(* ===== verification/Manifest.v ===== *)
(** * Capability manifests (pkg/manifest: manifest.go, parse.go)

    The manifest types, their parsing around the JSON decoder (a parameter),
    the node capability check and the resource limits. *)
From S2P Require Import Prelude GoFloat.
From stdpp Require Import gmap strings sorting.
Open Scope Z_scope.

(** The values [encoding/json] decodes into [any]; [JInt] is a Go [int] put
    there by code rather than by the decoder. *)
#[warnings="-register-all"]
Inductive any :=
| JNull | JBool (b : bool) | JFloat (f : float64) | JInt (z : Z) | JString (s : string)
| JArray (l : list any) | JObject (l : list (string * any)).

Definition DefaultMaxMemoryBytes : Z := 64 * 1024 * 1024.
Definition WASMPageSize : Z := 65536.

Record CapabilityConfig := mkCapCfg { Version : Z; Options : option (list (string * any)) }.
(** [option]: the map of a manifest may be [nil]. *)
Record CapabilityManifest := mkCapManifest { Capabilities : option (gmap string CapabilityConfig) }.
Record MigrationPolicy := mkPolicy { Enabled : bool; MaxPricePerSecond : Z; PreferredRegions : list string }.
Record ResourceLimits := mkLimits { MaxMemoryBytes : Z; MaxCPUMillis : Z; MaxStorageBytes : Z }.
Record Manifest := mkManifest {
  ManifestCapabilities : CapabilityManifest;
  ManifestMigrationPolicy : option MigrationPolicy;
  ManifestResourceLimits : ResourceLimits }.

(** ** manifest.go; a [nil] manifest is [None] *)
Definition caps_of (m : option CapabilityManifest) : option (gmap string CapabilityConfig) :=
  m ≫= Capabilities.
Definition Has (m : option CapabilityManifest) (name : string) : bool :=
  match caps_of m with None => false | Some c => bool_decide (is_Some (c !! name)) end.

(** [sort.Strings]. *)
Definition string_le (a b : string) : Prop := String.leb a b = true.
#[export] Instance string_le_dec a b : Decision (string_le a b).
Proof. unfold string_le. apply _. Defined.
Definition sort_strings (l : list string) : list string := merge_sort string_le l.

Definition Names (m : option CapabilityManifest) : list string :=
  match caps_of m with None => [] | Some c => sort_strings (fst <$> map_to_list c) end.

Definition MemoryLimitPages (r : ResourceLimits) : Z :=
  if MaxMemoryBytes r =? 0 then u32 (DefaultMaxMemoryBytes / WASMPageSize)
  else
    let pages := MaxMemoryBytes r / WASMPageSize in
    let pages := if pages =? 0 then 1 else pages in
    let pages := if 65536 <? pages then 65536 else pages in
    u32 pages.

(** ** parse.go *)
Definition NodeCapabilities : list string := ["clock"; "rand"; "log"; "wallet"; "pricing"; "http"; "x402"].

(** The decoded structure of a manifest ([manifestJSON]). *)
Record manifestJSON := mkManifestJSON {
  j_capabilities : option (gmap string CapabilityConfig);
  j_limits : option ResourceLimits;
  j_policy : option MigrationPolicy }.

(** [json.Unmarshal] into [manifestJSON] and into [CapabilityManifest]. *)
Class JSON := {
  unmarshal_manifest : bytes -> option manifestJSON;
  unmarshal_capabilities : bytes -> option CapabilityManifest }.

Inductive manifest_error :=
| ErrJSON | ErrCapVersion | ErrMissing (names : list string).

(** Whether every declared version is at least 1; the sources report the first
    bad one in map order. *)
Definition versions_ok (c : gmap string CapabilityConfig) : bool :=
  forallb (fun kv => negb (Version (snd kv) <? 1)) (map_to_list c).

Section Parse.
Context `{JSON}.

Definition ParseCapabilityManifest (data : bytes) : result manifest_error CapabilityManifest :=
  if blen data =? 0 then Ok (mkCapManifest None)
  else
    match unmarshal_capabilities data with
    | None => Err ErrJSON
    | Some m =>
        let c := default ∅ (Capabilities m) in
        if versions_ok c then Ok (mkCapManifest (Some c)) else Err ErrCapVersion
    end.

Definition ParseManifest (data : bytes) : result manifest_error Manifest :=
  if blen data =? 0 then Ok (mkManifest (mkCapManifest (Some ∅)) None (mkLimits 0 0 0))
  else
    match unmarshal_manifest data with
    | None => Err ErrJSON
    | Some raw =>
        let c := default ∅ (j_capabilities raw) in
        if negb (versions_ok c) then Err ErrCapVersion
        else Ok (mkManifest (mkCapManifest (Some c)) (j_policy raw) (default (mkLimits 0 0 0) (j_limits raw)))
    end.
End Parse.

(** [os.ReadFile] of the side-car path; [None] when it fails. *)
Definition trim_wasm (wasmPath : string) : option string :=
  let n := (String.length wasmPath - 5)%nat in
  if (5 <=? String.length wasmPath)%nat && bool_decide (String.substring n 5 wasmPath = ".wasm")
  then Some (String.substring 0 n wasmPath) else None.
Definition sidecar_path (wasmPath manifestPath : string) : string :=
  if bool_decide (manifestPath = ""%string) then
    match trim_wasm wasmPath with Some p => p +:+ ".manifest.json" | None => manifestPath end
  else manifestPath.
Definition LoadSidecarData (readFile : string -> option bytes) (wasmPath manifestPath : string) : bytes :=
  match readFile (sidecar_path wasmPath manifestPath) with
  | None => bytes_of "{}"
  | Some data => data
  end.

Definition ValidateAgainstNode (m : option CapabilityManifest) (nodeCapabilities : list string)
    : result manifest_error unit :=
  match caps_of m with
  | None => Ok tt
  | Some c =>
      let missing := filter (fun name => name ∉ nodeCapabilities) (fst <$> map_to_list c) in
      match missing with
      | [] => Ok tt
      | _ => Err (ErrMissing (sort_strings missing))
      end
  end.

(** ** Lemmas *)
Lemma Has_spec m name : Has m name = true <-> exists c cfg, caps_of m = Some c /\ c !! name = Some cfg.
Proof.
  unfold Has. destruct (caps_of m) as [c|].
  - rewrite bool_decide_eq_true. split; [intros [cfg ?]; eauto|intros (c' & cfg & [= <-] & ?); eauto].
  - split; [done|intros (? & ? & ? & ?); done].
Qed.
Lemma in_names c (name : string) (m : gmap string CapabilityConfig) :
  m !! name = Some c -> name ∈ fst <$> map_to_list m.
Proof. intros Hc. apply list_elem_of_fmap. exists (name, c). split; [done|by apply elem_of_map_to_list]. Qed.
Lemma names_in (name : string) (m : gmap string CapabilityConfig) :
  name ∈ fst <$> map_to_list m -> is_Some (m !! name).
Proof. intros Hn. apply list_elem_of_fmap in Hn as ([k c] & -> & Hin). exists c. by apply elem_of_map_to_list. Qed.

Lemma ValidateAgainstNode_Ok m caps :
  ValidateAgainstNode m caps = Ok tt <-> forall name, Has m name = true -> name ∈ caps.
Proof.
  unfold ValidateAgainstNode. destruct (caps_of m) as [c|] eqn:E.
  - destruct (filter _ _) as [|x xs] eqn:F.
    + split; [|done]. intros _ name Hn. apply Has_spec in Hn as (c' & cfg & E' & Hc). simplify_eq.
      destruct (decide (name ∈ caps)) as [|Hnot]; [done|]. exfalso.
      assert (name ∈ filter (fun name => name ∉ caps) (fst <$> map_to_list c)) as Hx
        by (apply list_elem_of_filter; split; [done|by eapply in_names]).
      rewrite F in Hx. by apply not_elem_of_nil in Hx.
    + split; [done|]. intros Hall. exfalso.
      assert (x ∈ filter (fun name => name ∉ caps) (fst <$> map_to_list c)) as Hx by (rewrite F; by left).
      apply list_elem_of_filter in Hx as [Hnot Hin]. apply Hnot, Hall, Has_spec.
      apply names_in in Hin as [cfg ?]. eauto.
  - split; [|done]. intros _ name Hn. apply Has_spec in Hn as (? & ? & ? & ?). congruence.
Qed.
Lemma ValidateAgainstNode_Err m caps e :
  ValidateAgainstNode m caps = Err e ->
  exists names, e = ErrMissing names /\ forall name, name ∈ names <-> Has m name = true /\ name ∉ caps.
Proof.
  unfold ValidateAgainstNode. destruct (caps_of m) as [c|] eqn:E; [|done].
  set (miss := filter _ _). intros He.
  assert (e = ErrMissing (sort_strings miss)) as -> by (destruct miss; congruence).
  exists (sort_strings miss). split; [done|]. intros name. unfold sort_strings.
  rewrite (merge_sort_Permutation string_le miss). unfold miss. rewrite list_elem_of_filter, Has_spec, E.
  split.
  - intros [? Hin]. apply names_in in Hin as [cfg ?]. eauto.
  - intros [(c' & cfg & [= <-] & Hc) ?]. split; [done|]. by eapply in_names.
Qed.

Lemma versions_ok_spec c : versions_ok c = true <-> forall name cfg, c !! name = Some cfg -> 1 <= Version cfg.
Proof.
  unfold versions_ok. rewrite forallb_forall. split.
  - intros Hall name cfg Hc. specialize (Hall (name, cfg)). simpl in Hall.
    assert (In (name, cfg) (map_to_list c)) as Hin by (apply list_elem_of_In; by apply elem_of_map_to_list).
    specialize (Hall Hin). zb. lia.
  - intros Hall [name cfg] Hin. apply list_elem_of_In, elem_of_map_to_list in Hin. simpl.
    specialize (Hall name cfg Hin). apply negb_true_iff, Z.ltb_ge. lia.
Qed.

(** ** Claims *)

(** Deny by default.  A manifest passes the node check exactly when every
    capability it declares is one the node offers; otherwise the error lists
    exactly the declared capabilities the node lacks. *)
Theorem validate_against_node_spec (m : option CapabilityManifest) (caps : list string) :
  match ValidateAgainstNode m caps with
  | Ok _ => forall name, Has m name = true -> name ∈ caps
  | Err e => exists names, e = ErrMissing names /\ forall name, name ∈ names <-> Has m name = true /\ name ∉ caps
  end.
Proof.
  destruct (ValidateAgainstNode m caps) as [[]|e] eqn:E.
  - by apply ValidateAgainstNode_Ok.
  - by apply ValidateAgainstNode_Err.
Qed.

(** The page limit is sound.  For any 64-bit memory limit the number of
    WASM pages is between 1 and 65536, never grants more than the declared
    bytes (except the one page that is the minimum), and a limit of zero gives
    the 64 MB default. *)
Theorem memory_limit_pages_bounds (r : ResourceLimits) :
  is_u64 (MaxMemoryBytes r) ->
  let pages := MemoryLimitPages r in
  1 <= pages <= 65536 /\
  (MaxMemoryBytes r = 0 -> pages * WASMPageSize = DefaultMaxMemoryBytes) /\
  (MaxMemoryBytes r <> 0 -> pages = 1 \/ pages * WASMPageSize <= MaxMemoryBytes r).
Proof.
  unfold is_u64, MemoryLimitPages, WASMPageSize, DefaultMaxMemoryBytes. intros Hr.
  destruct (Z.eqb_spec (MaxMemoryBytes r) 0) as [->|Hnz]; [by vm_compute; split_and!|].
  pose proof (Z.div_pos (MaxMemoryBytes r) 65536 ltac:(lia) ltac:(lia)).
  pose proof (Z.mul_div_le (MaxMemoryBytes r) 65536 ltac:(lia)).
  set (q := MaxMemoryBytes r / 65536) in *.
  destruct (Z.eqb_spec q 0); [|destruct (Z.ltb_spec 65536 q)];
    (rewrite u32_id by (unfold is_u32; repeat case_match_goal; zb; lia)); repeat case_match_goal; zb; lia.
Qed.
Lemma memory_limit_pages_bounds_witness :
  let r := mkLimits 100000 0 0 in
  let pages := MemoryLimitPages r in
  1 <= pages <= 65536 /\
  (MaxMemoryBytes r = 0 -> pages * WASMPageSize = DefaultMaxMemoryBytes) /\
  (MaxMemoryBytes r <> 0 -> pages = 1 \/ pages * WASMPageSize <= MaxMemoryBytes r).
Proof. apply (memory_limit_pages_bounds (mkLimits 100000 0 0)). split; vm_compute; congruence. Defined.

Problem to work on:
Among the lines of the data, which ones contain the word "eauto"? Show them.

Written answer:
  - rewrite bool_decide_eq_true. split; [intros [cfg ?]; eauto|intros (c' & cfg & [= <-] & ?); eauto].
      apply names_in in Hin as [cfg ?]. eauto.
  - intros [? Hin]. apply names_in in Hin as [cfg ?]. eauto.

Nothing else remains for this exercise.